(* ===== verification/StatsWitness.v ===== *)
(** * StatsWitness: the theorems about metrics and statistics at concrete states *)
From S2P Require Import Prelude GoStd TreeIface RBTree RBMap HashRing HashRingSpec RingProps Forwarder NodeState Util.
From S2P Require Import Memberlist Disseminator Suspicion Rollup Membership MembershipSpec MemberIter Ping NodeCore.
From S2P Require Import SwimProps Samples JoinDelayer JoinSender Ringpop Metrics Stats.
#[local] Open Scope Z_scope.

(** A new node whose timing is sampled by the library. *)
Definition sampledEnv : Env :=
  mkEnv (times sampleEnv) (rands sampleEnv) (orders sampleEnv) (pings sampleEnv) (pingReqs sampleEnv)
    (joins sampleEnv) (fingerprint32 sampleEnv) (timingMedian (λ k, k)).
Definition sampledNode : Node := NewNode "app" "a" true None sampledEnv.

Lemma protocol_rate_bounded_witness :
  ∃ n', AdjustProtocolRate sampledNode = Some (tt, n') ∧ n' = with_gossip sampledNode (n_gossip n') ∧
    timing (n_gossip n') = timing (n_gossip sampledNode) ∧
    minProtocolPeriod (n_gossip sampledNode) ≤ lastRate (n_gossip n') ≤
      Z.max (minProtocolPeriod (n_gossip sampledNode)) (2 * 200000000).
Proof.
  apply (protocol_rate_bounded (λ k, k) sampledNode 200000000).
  - reflexivity.
  - discriminate.
  - intros x Hx. apply list_elem_of_singleton in Hx. subst x. split; vm_compute; discriminate.
Defined.

(** An instance around the node "a" and a ring of two servers. *)
Definition statsRingpop : Ringpop rbheap :=
  mkRingpop "app" 0 2 None None initialized (Some aNode) (Some sampleRing) None [] [] [] "" None None None
    sampleEnv (mkFwEnv (λ _, BeginCallError) (λ _ _, None) (λ _, [])) 0.

Lemma handleStats_reports_witness :
  ∃ s r', handleStats Z.div (λ _, 0) Z.sqrt (λ k, k) (mkMemStats 1 2 3) 42 (0, 0, 0) "2" statsRingpop = Some (s, r') ∧
    entry <$> (st_membership s).2 ≡ₚ map_to_list (view aNode) ∧ st_servers s ≡ₚ elements (serverSet sampleRing).
Proof.
  destruct (handleStats_reports Z.div (λ _, 0) Z.sqrt (λ k, k) (mkMemStats 1 2 3) 42 (0, 0, 0) "2"
    statsRingpop aNode sampleRing eq_refl eq_refl (proj1 aNode_running))
    as (s & r' & Hrun & _ & Hms & _ & _ & Hsv & _).
  exists s, r'. split; [exact Hrun|]. split; [exact Hms|exact Hsv].
Defined.
(** C30: forwarding is bounded although the rings may disagree: a call that arrives
    at a process makes at most one hop, whatever the rings of the processes
    answer and whatever clients they have cached, and it is handled by the
    implementation of one process at most, with the request as it was sent.  A
    call that is not configured or was already forwarded is handled where it
    arrives, once, with its headers.  Any other is handled, marked as forwarded,
    by the process that the ring of the first names for its key, unless the key
    function, the lookup or the identity fails: once when that is the first
    process itself, and otherwise over the network, where the retries of the
    client may have it handled more than once, but no more often than attempts
    are allowed, and not at all when the process is not there; an answer that
    the caller gets is that of the last time, and if the first attempt meets no
    fault and its answer is not an error to retry, it is handled exactly once
    and the caller gets that answer.  The headers have to fit their format and
    the strings to be below 2^31 bytes. *)
Theorem forwarded_to_one_process w a p ctx request :
  world_ok w → wd_procs w !! a = Some p → headersFit (SetForwardedHeader ctx) →
  Z.of_nat (String.length (Key request)) < 2 ^ 31 → smallImpl →
  ∃ res w', (∀ fuel, callPing (S (S fuel)) a ctx (Some request) w = Some (res, w')) ∧ world_ok w' ∧
    let here := handledBy w w' 1 a ctx (Some request) ∧ res = implAnswer (length (wd_handled w)) a ctx (Some request) in
    match pc_config p with
    | None => here
    | Some key =>
        if HasForwardedHeader ctx then here
        else
          match key ctx (Some request) with
          | inr e => res = inr (KeyError e) ∧ w' = w
          | inl k =>
              match pc_lookup p k with
              | inr e => res = inr (RingError e) ∧ wd_handled w' = wd_handled w
              | inl d => (∃ e, pc_whoami p = inr e ∧ res = inr (RingError e) ∧ wd_handled w' = wd_handled w) ∨
                  sentTo w a ctx request d w' res
              end
          end
    end.
Proof.
  intros Hw Hp Hfit Hreq Hsm.
  assert (pc_config p = None ∨ HasForwardedHeader ctx = true →
    ∃ res w', (∀ fuel, callPing (S (S fuel)) a ctx (Some request) w = Some (res, w')) ∧ world_ok w' ∧
      handledBy w w' 1 a ctx (Some request) ∧ res = implAnswer (length (wd_handled w)) a ctx (Some request)) as Hhere.
  { intros Hc. eexists _, _. split; [intros fuel; by rewrite (callPing_handles _ w a p)|]. by split. }
  destruct (pc_config p) as [key|] eqn:Hcfg; [|by apply Hhere; left].
  destruct (HasForwardedHeader ctx) eqn:Hf; [by apply Hhere; right|]. clear Hhere.
  destruct (key ctx (Some request)) as [k|e] eqn:Hk; [by apply (routed_call w a p key)|].
  exists (inr (KeyError e)), w. split; [|by split]. intros fuel. cbn [callPing].
  unfold get, mbind, M_bind. by rewrite Hp, Hcfg, Hf, Hk.
Qed.
End adapter.
Lemma prefix_occurs (p s : string) :
  String.prefix p s = true -> occurs p s = true.
Proof. intros H. destruct s; cbn [occurs]; by rewrite H. Qed.

(** The scan finds ["-vnc"] exactly when it was found before, or what
    is pending comes next, or ["-vnc"] occurs in what is read. *)
Lemma vnc_scan_occurs (s : string) (q : vnc_state) :
  is_found (vnc_scan q s)
  = is_found q || String.prefix (vnc_pending q) s || occurs "-vnc" s.
Proof.
  revert q. induction s as [|c s IH]; intros q.
  - destruct q; reflexivity.
  - cbn [vnc_scan]. rewrite IH.
    destruct (occurs "-vnc" s) eqn:Hocc.
    + destruct q; destruct c as [[] [] [] [] [] [] [] []]; cbn;
        rewrite ?prefix_nil, ?Hocc, ?orb_true_r; reflexivity.
    + assert (Hhead : String.prefix "-vnc" s = false).
      { destruct (String.prefix "-vnc" s) eqn:Hhead; [|reflexivity].
        apply prefix_occurs in Hhead. congruence. }
      destruct q; destruct c as [[] [] [] [] [] [] [] []]; cbn;
        rewrite ?prefix_nil, ?Hocc, ?Hhead, ?orb_false_r, ?orb_diag;
        reflexivity.
Qed.

Lemma occurs_vnc (s : string) :
  occurs "-vnc" s = is_found (vnc_scan V0 s).
Proof.
  rewrite vnc_scan_occurs. cbn [is_found vnc_pending orb].
  destruct s as [|c s]; [reflexivity|].
  cbn [occurs]. by destruct (String.prefix "-vnc" (String c s)).
Qed.

(** A string without ["v"] gets the scan no further than a dash. *)
Lemma vnc_scan_no_v (s : string) (q : vnc_state) :
  has_char "v" s = false ->
  q = V0 \/ q = V1 ->
  vnc_scan q s = V0 \/ vnc_scan q s = V1.
Proof.
  revert q. induction s as [|c s IH]; intros q Hs Hq; [exact Hq|].
  cbn [has_char] in Hs. apply orb_false_iff in Hs as [Hc Hs].
  cbn [vnc_scan]. apply IH; [exact Hs|].
  rewrite Ascii.eqb_sym in Hc.
  destruct Hq as [-> | ->]; cbn [vnc_step]; rewrite ?Hc;
    destruct (Ascii.eqb c "-"); auto.
Qed.

(** After a number, text that reads the same from nothing and from a
    dash. *)
Lemma vnc_after_number (n : Z) (lit : string) (r : vnc_state) :
  vnc_scan V0 lit = r ->
  vnc_scan V1 lit = r ->
  vnc_scan (vnc_scan V0 (str_int n)) lit = r.
Proof.
  intros H0 H1.
  destruct (vnc_scan_no_v (str_int n) V0) as [-> | ->]; auto.
  by apply has_char_str_int.
Qed.

(** After any text, text that takes the scan back to the same state. *)
Lemma vnc_scan_then (q : vnc_state) (lit : string) (r : vnc_state) :
  (forall q' : vnc_state, is_found q' = false -> vnc_scan q' lit = r) ->
  vnc_scan q lit = if is_found q then VFound else r.
Proof.
  intros Hlit. destruct (is_found q) eqn:Hq.
  - destruct q; try discriminate. apply vnc_scan_found.
  - by apply Hlit.
Qed.

Ltac is_vnc_value q :=
  lazymatch q with
  | V0 => idtac
  | V1 => idtac
  | V2 => idtac
  | V3 => idtac
  | VFound => idtac
  end.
==*==
Problem requirements: In the entries above, find lines with "idtac" and copy each.

Reply:
  | V0 => idtac
  | V1 => idtac
  | V2 => idtac
  | V3 => idtac
  | VFound => idtac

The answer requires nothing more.